1. Select a starting point and mark it as a visited node.
2. Sort the nodes adjacent to this starting point in order of traversal distance from closest to farthest.
3. Recursively executes steps 1 and 2 for the sorted neighboring nodes.
4. When all adjacent nodes have been traversed, return to the previous level of nodes and continue until the last level has been traversed.
5. For all unvisited nodes, sort the nodes according to the depth-first traversal method, again prioritizing the nodes adjacent to the visited nodes until all nodes have been traversed.
Sparse genomic matrix data has a large bandwidth due to the dispersed arrangement of non-zero elements. With the use of reverse Cuthill-Mckee matrix bandwidth compression, the bandwidth of the matrix is greatly reduced, and the scattered non-zero elements all converge towards the diagonal, which greatly improves computational efficiency and reduces memory requirements according to the relationship between computational complexity of lower-upper (LU) decomposition and memory requirements and bandwidth, which is followed by LU decomposition after RCM pre-processing. For most sparse matrix problems, due to the small number of elements being sorted, RCM has proven to be a more efficient algorithm in practice, as neither quick sort nor merge sort is as fast. It performs as fast as traditional execution, but with no reduction in speed for problems with a high number of nodes. The steps of the reverse Cuthill-Mckee algorithm are as follows:
1. Instantiate an empty queue Q for the alignment of the object R.
2. Find the object with the smallest degree whose index has not been added to R. Assume that the object corresponding to row p has been identified as the object with the smallest degree. Add p to R. (The degree of a node is defined as the sum of the non-diagonal elements in the corresponding row.)
3. Add the index to R, and add all neighbors of the corresponding object at the index, in increasing order to Q. Neighbors are nodes with non-zero values between them.

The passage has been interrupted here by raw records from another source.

(* ===== verification/StateDB.v ===== *)
(** * The state database (core/state/statedb.go, state_object.go, journal.go,
    transient_storage.go, core/types/state_account.go, log.go)

    [StateDB] caches the accounts of one state root, journals every change and undoes
    the journal on [RevertToSnapshot].  A [*StateObject] is stored by value under its
    address: a method that mutates the object writes the new value back at that key.
    The trie and the snapshot layers below the cache enter through the interfaces
    [Database] and [Trie] of the source, as the class [Database]. Metrics and the trie
    prefetcher, which only warms caches, are left out. *)

From S2P Require Import Prelude Bytes RlpEncode RlpRaw Common AccessList.

(** ** Accounts *)

(** [types.StateAccount]: [None] is a nil pointer or slice.  A code hash is a 32-byte
    string. *)
Record StateAccount := mkStateAccount {
  Nonce : Z;
  Balance : option Z;
  Root : Hash;
  CodeHash : option Hash;
}.

(** The slim account of a snapshot layer. *)
Record SlimAccount := mkSlimAccount {
  slim_Nonce : Z;
  slim_Balance : option Z;
  slim_Root : list byte;
  slim_CodeHash : list byte;
}.

(** [types.Log] *)
Record Log := mkLog {
  log_Address : Address;
  log_Topics : list Hash;
  log_Data : list byte;
  log_BlockNumber : Z;
  log_TxHash : Hash;
  log_TxIndex : Z;
  log_BlockHash : Hash;
  log_Index : Z;
  log_Removed : bool;
}.

(** ** The layers below: [state.Database], [state.Trie] and [snapshot.Snapshot]

    A trie is a value and its mutators return the new trie; an error leaves it
    unchanged. *)

Class Database := {
  Trie : Type;
  Snap : Type;
  NodeSet : Type;
  OpenTrie : Hash → string + Trie;
  OpenStorageTrie : Hash → Hash → Hash → string + Trie;
  ContractCode : Hash → Hash → string + list byte;
  ContractCodeSize : Hash → Hash → string + Z;
  GetAccount : Trie → Address → string + option StateAccount;
  GetStorage : Trie → Address → list byte → string + list byte;
  UpdateAccount : Trie → Address → StateAccount → string + Trie;
  DeleteAccount : Trie → Address → string + Trie;
  UpdateStorage : Trie → Address → list byte → list byte → string + Trie;
  DeleteStorage : Trie → Address → list byte → string + Trie;
  TrieHash : Trie → Hash;
  TrieCommit : Trie → bool → string + (Hash * option NodeSet);
  UpdateContractCode : Trie → Address → Hash → list byte → string + Trie;
  NodeSet_Owner : NodeSet → Hash;
  TrieDB_Update : Hash → Hash → gmap Hash NodeSet → option string;
  snap_Root : Snap → Hash;
  snap_Account : Snap → Hash → string + option SlimAccount;
  snap_Storage : Snap → Hash → Hash → string + list byte;
}.

Inductive state_error :=
| errBackend (msg : string)
| errRlp (e : rlp_error)
| errLoadCode (h : Hash) (msg : string)
| errLoadCodeSize (h : Hash) (msg : string)
| errGetObject (a : Address) (msg : string)
| errUpdateObject (a : Address) (msg : string)
| errDeleteObject (a : Address) (msg : string).

Abbreviation Storage := (gmap Hash Hash) (only parsing).

Section statedb.
Context {Cr : Crypto} {DB : Database} {GR : GoRuntime}.

Definition EmptyCodeHash : Hash := Keccak256Hash [].

(** ** Slim accounts *)

Definition SlimAccountRLP (account : StateAccount) : res (list byte) :=
  let root := if bool_decide (Root account = EmptyRootHash) then [] else Hash_Bytes (Root account) in
  let codeHash := match CodeHash account with
                  | None => []
                  | Some h => if bool_decide (h = EmptyCodeHash) then [] else Hash_Bytes h
                  end in
  match EncodeToBytes (VStruct 4 [(false, VUint (Nonce account)); (false, VBigIntPtr (Balance account));
                                  (false, VBytes root); (false, VBytes codeHash)]) with
  | inr data => Ok data
  | inl _ => Panic "rlp: cannot encode the slim account"
  end.

(** ** State objects *)

(** [data] of a live object: [newObject] has replaced the nil fields. *)
Record account_data := mkData {
  d_Nonce : Z;
  d_Balance : Z;
  d_Root : Hash;
  d_CodeHash : Hash;
}.

Record StateObject := mkObject {
  so_address : Address;
  so_addrHash : Hash;
  so_data : account_data;
  so_trie : option Trie;
  so_code : option (list byte);
  originStorage : Storage;
  pendingStorage : Storage;
  dirtyStorage : Storage;
  dirtyCode : bool;
  suicided : bool;
  deleted : bool;
}.

Definition so_empty (o : StateObject) : bool :=
  (d_Nonce (so_data o) =? 0) && (d_Balance (so_data o) =? 0)
  && (d_CodeHash (so_data o) =? EmptyCodeHash).

Definition newObject (address : Address) (data : StateAccount) : StateObject :=
  {| so_address := address;
     so_addrHash := Keccak256Hash (Address_Bytes address);
     so_data := {| d_Nonce := Nonce data;
                   d_Balance := default 0 (Balance data);
                   d_Root := if Root data =? 0 then EmptyRootHash else Root data;
                   d_CodeHash := default EmptyCodeHash (CodeHash data) |};
     so_trie := None; so_code := None;
     originStorage := ∅; pendingStorage := ∅; dirtyStorage := ∅;
     dirtyCode := false; suicided := false; deleted := false |}.

(** The account as the trie stores it. *)
Definition so_account (o : StateObject) : StateAccount :=
  mkStateAccount (d_Nonce (so_data o)) (Some (d_Balance (so_data o))) (d_Root (so_data o))
    (Some (d_CodeHash (so_data o))).

(** Field updates of an object. *)
Definition with_data (o : StateObject) (d : account_data) : StateObject :=
  mkObject (so_address o) (so_addrHash o) d (so_trie o) (so_code o) (originStorage o)
    (pendingStorage o) (dirtyStorage o) (dirtyCode o) (suicided o) (deleted o).
Definition with_trie (o : StateObject) (t : option Trie) : StateObject :=
  mkObject (so_address o) (so_addrHash o) (so_data o) t (so_code o) (originStorage o)
    (pendingStorage o) (dirtyStorage o) (dirtyCode o) (suicided o) (deleted o).
Definition with_code (o : StateObject) (c : option (list byte)) (dirty : bool) : StateObject :=
  mkObject (so_address o) (so_addrHash o) (so_data o) (so_trie o) c (originStorage o)
    (pendingStorage o) (dirtyStorage o) dirty (suicided o) (deleted o).
Definition with_storage (o : StateObject) (origin pending dirty : Storage) : StateObject :=
  mkObject (so_address o) (so_addrHash o) (so_data o) (so_trie o) (so_code o) origin
    pending dirty (dirtyCode o) (suicided o) (deleted o).
Definition with_flags (o : StateObject) (su de : bool) : StateObject :=
  mkObject (so_address o) (so_addrHash o) (so_data o) (so_trie o) (so_code o) (originStorage o)
    (pendingStorage o) (dirtyStorage o) (dirtyCode o) su de.

Definition so_setBalance (o : StateObject) (amount : Z) : StateObject :=
  with_data o (mkData (d_Nonce (so_data o)) amount (d_Root (so_data o)) (d_CodeHash (so_data o))).

Definition so_setNonce (o : StateObject) (nonce : Z) : StateObject :=
  with_data o (mkData nonce (d_Balance (so_data o)) (d_Root (so_data o)) (d_CodeHash (so_data o))).

Definition so_setCode (o : StateObject) (codeHash : Hash) (code : option (list byte)) : StateObject :=
  with_data (with_code o code true)
    (mkData (d_Nonce (so_data o)) (d_Balance (so_data o)) (d_Root (so_data o)) codeHash).

Definition so_setState (o : StateObject) (key value : Hash) : StateObject :=
  with_storage o (originStorage o) (pendingStorage o) (<[key := value]> (dirtyStorage o)).

Definition so_markSuicided (o : StateObject) : StateObject := with_flags o true (deleted o).

(** [finalise]: the loop copies every dirty slot over the pending ones. *)
Definition so_finalise (o : StateObject) : StateObject :=
  with_storage o (originStorage o) (dirtyStorage o ∪ pendingStorage o) ∅.

Definition so_deepCopy (o : StateObject) : StateObject :=
  let n := newObject (so_address o) (so_account o) in
  mkObject (so_address n) (so_addrHash n) (so_data n) (so_trie o) (so_code o) (originStorage o)
    (pendingStorage o) (dirtyStorage o) (dirtyCode o) (suicided o) (deleted o).

(** ** The journal *)

Inductive journalEntry :=
| createObjectChange (account : Address)
| resetObjectChange (account : Address) (prev : StateObject) (prevdestruct : bool)
    (prevAccount : option (list byte)) (prevStorage : option (gmap Hash (list byte)))
| suicideChange (account : Address) (prev : bool) (prevbalance : Z)
| balanceChange (account : Address) (prev : Z)
| nonceChange (account : Address) (prev : Z)
| storageChange (account : Address) (key prevalue : Hash)
| codeChange (account : Address) (prevcode : option (list byte)) (prevhash : Hash)
| refundChange (prev : Z)
| addLogChange (txhash : Hash)
| addPreimageChange (hash : Hash)
| touchChange (account : Address)
| accessListAddAccountChange (address : Address)
| accessListAddSlotChange (address : Address) (slot : Hash)
| transientStorageChange (account : Address) (key prevalue : Hash).

Record journal := mkJournal {
  entries : list journalEntry;
  dirties : gmap Address Z;
}.

Definition newJournal : journal := mkJournal [] ∅.

Definition dirtied (e : journalEntry) : option Address :=
  match e with
  | createObjectChange a | resetObjectChange a _ _ _ _ | suicideChange a _ _
  | balanceChange a _ | nonceChange a _ | storageChange a _ _ | codeChange a _ _
  | touchChange a => Some a
  | refundChange _ | addLogChange _ | addPreimageChange _ | accessListAddAccountChange _
  | accessListAddSlotChange _ _ | transientStorageChange _ _ _ => None
  end.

4. Extract the first node in Q, e.g., C. Insert C into R if it has not already been inserted, then add Q’s C neighbors to Q in increasing order.
5. If Q is not empty, repeat step4.
6. If Q is empty, but there are objects in the matrix that are not yet included in R, start again from Step2.
7. Until all objects are contained in R terminate the algorithm.
2.3 Performance evaluation metrics
A number of metrics were used to evaluate the compression and decompression performance between COO, CSC and CA_SAGM. Compression time (CT, Milliseconds or Seconds), compression rate (CR, Megabytes/Second), compression memory (CM, Kilobytes or Megabytes), compression ratio (CRO), decompression time (DCT, Milliseconds) and decompression rate (DCR, Megabytes/Second) are included. These parameters are calculated in Eqs 3–8.
The above metrics allow the compression algorithms to be evaluated in terms of the speed at which the data is compressed/decompressed for work, the amount of data, the memory space occupied and other different aspects. In general, shorter CT and DCT, faster CR and DCR, smaller CM and larger CRO represent better compression and decompression performance. And, we performed a statistical analysis of the experimental results. However, we can also evaluate algorithms based on different data, different usage scenarios and requirements. Different compression algorithms will perform differently in these performance metrics, users will need to choose the right algorithm for their specific scenario and needs.
3 Experiments and results
In order to objectively compare the performance metrics of the different algorithms, all experiments were conducted in the same environmental configuration. The system configuration used in this study is Windows 10 (Microsoft Corporation, United States), CPU: Inter(R) Core(TM) I5-10500, 3.10 GHz; RAM: 8 G. The compression algorithm processing software is MATLAB R2022a (Mathworks. United States). And the statistical analysis software is IBM SPSS Statistics 26 (IBM Corp. United States). No other applications were run during any of the programs to ensure a consistent working environment.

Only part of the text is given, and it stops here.